▸ INSTRUCTIONS FOR THE TASK
Write out, word for word, the part of the listing below that opens with the line containing "Definition spend (usage" and closes with the line containing "(recordActivityID ctx p", keeping both of those lines and adding no others.

▸ PROVIDED DATA

------------------------------

Definition getProvider (ctx : Ctx) (p : Principal) : M W (AIProviderConfig * ProviderJSONConfig * ProviderProfile) :=
  cfg ← wrapM "failed to get default AI provider config: %w" (GetDefaultAIProviderConfig ctx p);
  if negb (AIStore.ac_Status cfg =s "active") then throw (errors_New "default AI provider config is disabled") else
  let zero := MkProviderJSONConfig "" "" "" "" in
  jsonCfg ← lift (if raw_len0 (AIStore.ac_Config cfg) then Ok zero
                  else wrapw "failed to unmarshal provider config: %w" (Json.Unmarshal json_config_fields zero (AIStore.ac_Config cfg)));
  _ ← (fun w => (wrapw "failed to resolve API key: %w" (resolveSecret (pj_APIKeyRef jsonCfg) w), w));
  if AIStore.ac_Provider cfg =s "fake" then mret (cfg, jsonCfg, FakeProfile)
  else if AIStore.ac_Provider cfg =s "anthropic" then mret (cfg, jsonCfg, AnthropicProfile)
  else if AIStore.ac_Provider cfg =s "openai" then mret (cfg, jsonCfg, OpenAIProfile)
  else throw (Errorf "unknown provider: %s" [AStr (AIStore.ac_Provider cfg)]).

Definition checkBudget (ctx : Ctx) (p : Principal) (cfg : AIProviderConfig) (period : string) : M W unit :=
  if 0 <? AIStore.ac_MonthlyBudgetCents cfg then
    usage ← wrapM "failed to get AI budget usage: %w" (GetAIBudgetUsage ctx (p_TenantID p) (p_WorkspaceID p) period);
    if AIStore.ac_MonthlyBudgetCents cfg <=? AIStore.au_CostCents usage then throw ErrBudgetExceeded else mret tt
  else mret tt.
Definition recordMetricsAndIncrementBudget (ctx : Ctx) (p : Principal) (period : string) (usage : Usage) : M W unit :=
  IncrementAIBudgetUsage ctx (p_TenantID p) (p_WorkspaceID p) period (us_CostCents usage) (us_InputTokens usage) (us_OutputTokens usage).

(** ** The activity record *)

Definition stringPtrOrNil (value : string) : option string := if value =s "" then None else Some value.
Definition activity_of (p : Principal) (action provider model decision : string) (usage : Usage) (latencyMs : Z) (promptVersionID : string)
    (retrievalRefs toolCalls : RawMessage) (classification outputRef : string) : AIActivity :=
  AIStore.MkAIActivity "" (p_TenantID p) (p_WorkspaceID p) (stringPtrOrNil (p_UserID p)) action provider model (stringPtrOrNil promptVersionID)
    retrievalRefs toolCalls (stringPtrOrNil classification) (us_InputTokens usage) (us_OutputTokens usage) (us_CostCents usage) latencyMs decision
    None (stringPtrOrNil outputRef) Time.zero.
(** A store that records no activity answers an empty id. *)
Definition recordActivityID (ctx : Ctx) (p : Principal) (action provider model decision : string) (usage : Usage) (latencyMs : Z)
    (promptVersionID : string) (retrievalRefs toolCalls : RawMessage) (classification outputRef : string) : M W string :=
  match RecordAIActivity with
  | None => mret ""
  | Some rec =>
      stored ← rec ctx p (activity_of p action provider model decision usage latencyMs promptVersionID retrievalRefs toolCalls classification outputRef);
      mret (AIStore.at_ID stored)
  end.
Definition recordActivity (ctx : Ctx) (p : Principal) (action provider model decision : string) (usage : Usage) (latencyMs : Z)
    (promptVersionID : string) (retrievalRefs toolCalls : RawMessage) (classification outputRef : string) : M W unit :=
  _ ← recordActivityID ctx p action provider model decision usage latencyMs promptVersionID retrievalRefs toolCalls classification outputRef;
  mret tt.

(** [record]: a context that has ended does not lose the record. *)
Definition record (ctx : Ctx) (p : Principal) (req : GenerateRequest) (provider decision : string) (model : string) (usage : Usage) (latencyMs : Z)
    : M W unit := fun w =>
  let activityCtx := match CtxErr ctx w with Some _ => WithoutCancel ctx | None => ctx end in
  recordActivity activityCtx p (gr_Action req) provider model decision usage latencyMs (gr_PromptVersionID req) (gr_RetrievalRefs req)
    (gr_ToolCalls req) (gr_Classification req) "" w.
(** [if err := record(...); err != nil { return failed(err) }; return e]. *)
Definition refuse {A} (r : M W unit) (failed : error -> error) (e : error) : M W A :=
  res ← try r;
  match res with Err err => throw (failed err) | Ok _ => throw e end.
Definition and_error (e err : error) : error := Errorf "%w; activity recording failed: %v" [AWrap e; AErr err].
Definition and_failed (e : error) (_ : error) : error := Errorf "%w; activity recording failed" [AWrap e].
Definition validation_and (valErr err : error) : error := Errorf "model output failed validation: %v; activity recording failed: %w" [AErr valErr; AWrap err].

(** ** Generate *)

Definition check_version (ctx : Ctx) (p : Principal) (req : GenerateRequest) : M W unit :=
  if gr_PromptVersionID req =s "" then mret tt else
  v ← try (GetPromptVersion ctx p (gr_PromptVersionID req));
  match v with
  | Err err => refuse (record ctx p req "unknown" "denied_policy" (gr_Model req) no_usage 0) (and_error err) (Errorf "load prompt version: %w" [AWrap err])
  | Ok version =>
      if negb (Prompts.pv_Status version =s "active") || negb (Prompts.pv_EvalStatus version =s "passed")
      then refuse (record ctx p req (Prompts.pv_Provider version) "denied_policy" (Prompts.pv_Model version) no_usage 0)
             (and_error ErrPromptVersionNotUsable)
             (Errorf "%w: status=%s eval_status=%s"
                [AWrap ErrPromptVersionNotUsable; AStr (Prompts.pv_Status version); AStr (Prompts.pv_EvalStatus version)])
      else mret tt
  end.
Definition govern (ctx : Ctx) (p : Principal) (req : GenerateRequest) : M W GenerateRequest :=
  match gr_RetrievedData req with
  | None => mret req
  | Some payload =>
      match Redact first_met payload (gr_Classifications req) (gr_Purpose req) with
      | Err err => refuse (record ctx p req "unknown" "denied_policy" (gr_Model req) no_usage 0) (and_failed err) err
      | Ok redacted => mret (set_Prompt (GovernedPrompt (gr_Prompt req) redacted) req)
      end
  end.
Definition fill_endpoint (jsonCfg : ProviderJSONConfig) (req : GenerateRequest) (w : W) : GenerateRequest :=
  set_endpoint (if gr_Model req =s "" then pj_DefaultModel jsonCfg else gr_Model req)
    (if gr_APIKey req =s "" then match resolveSecret (pj_APIKeyRef jsonCfg) w with Ok k => k | Err _ => "" end else gr_APIKey req)
    (if gr_BaseURL req =s "" then pj_BaseURL jsonCfg else gr_BaseURL req) req.

Definition is_deadline (e : error) : bool := match e with Sentinel n => n =s "context deadline exceeded" | _ => false end.
Definition is_timeout (ctx : Ctx) (err : error) (w : W) : bool :=
  match CtxErr ctx w with Some e => is_deadline e | None => false end || errors_Is err "context deadline exceeded" ||
  MakerChecker.Contains (GoFmt.Error err) "deadline exceeded" || MakerChecker.Contains (GoFmt.Error err) "timeout".

Section answer.
Context (ctx : Ctx) (p : Principal) (cfg : AIProviderConfig) (prof : ProviderProfile) (period : string) (req : GenerateRequest).
Definition rec (decision : string) (usage : Usage) (latencyMs : Z) : M W unit :=
  record ctx p req (AIStore.ac_Provider cfg) decision (gr_Model req) usage latencyMs.
Definition spend (usage : Usage) : M W unit := _ ← try (recordMetricsAndIncrementBudget ctx p period usage); mret tt.
Definition over_cap (cost : Z) : bool := (0 <? gr_MaxCostCents req) && (gr_MaxCostCents req <? cost).
Definition allow (usage : Usage) (duration : Z) : M W string :=
  wrapM "AI activity recording failed: %w"
    (recordActivityID ctx p (gr_Action req) (AIStore.ac_Provider cfg) (gr_Model req) "allowed" usage duration (gr_PromptVersionID req)
       (gr_RetrievalRefs req) (gr_ToolCalls req) (gr_Classification req) "").

Definition failed_call (err : error) (duration : Z) : M W GenerateResponse :=
  timeout ← asks (is_timeout ctx err);
  if timeout : bool then refuse (rec "execution_error" no_usage duration) (and_failed ErrCallTimeout) ErrCallTimeout
  else refuse (rec "execution_error" no_usage duration) (and_failed err) err.

Definition repair_prompt (valErr : error) : string :=
  gr_Prompt req +:+ newline +:+ newline +:+ "Your previous response failed validation with the following error:" +:+ newline +:+ GoFmt.Error valErr +:+
  newline +:+ newline +:+
  "Please fix the response and return it conforming strictly to the requested schema. Do not include any other text.".
Definition add_usage (a b : Usage) : Usage :=
  MkUsage (i64 (us_InputTokens a + us_InputTokens b)) (i64 (us_OutputTokens a + us_OutputTokens b)) (i64 (us_CostCents a + us_CostCents b)).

------------------------------

▸ OUTPUT BELOW
Definition spend (usage : Usage) : M W unit := _ ← try (recordMetricsAndIncrementBudget ctx p period usage); mret tt.
Definition over_cap (cost : Z) : bool := (0 <? gr_MaxCostCents req) && (gr_MaxCostCents req <? cost).
Definition allow (usage : Usage) (duration : Z) : M W string :=
  wrapM "AI activity recording failed: %w"
    (recordActivityID ctx p (gr_Action req) (AIStore.ac_Provider cfg) (gr_Model req) "allowed" usage duration (gr_PromptVersionID req)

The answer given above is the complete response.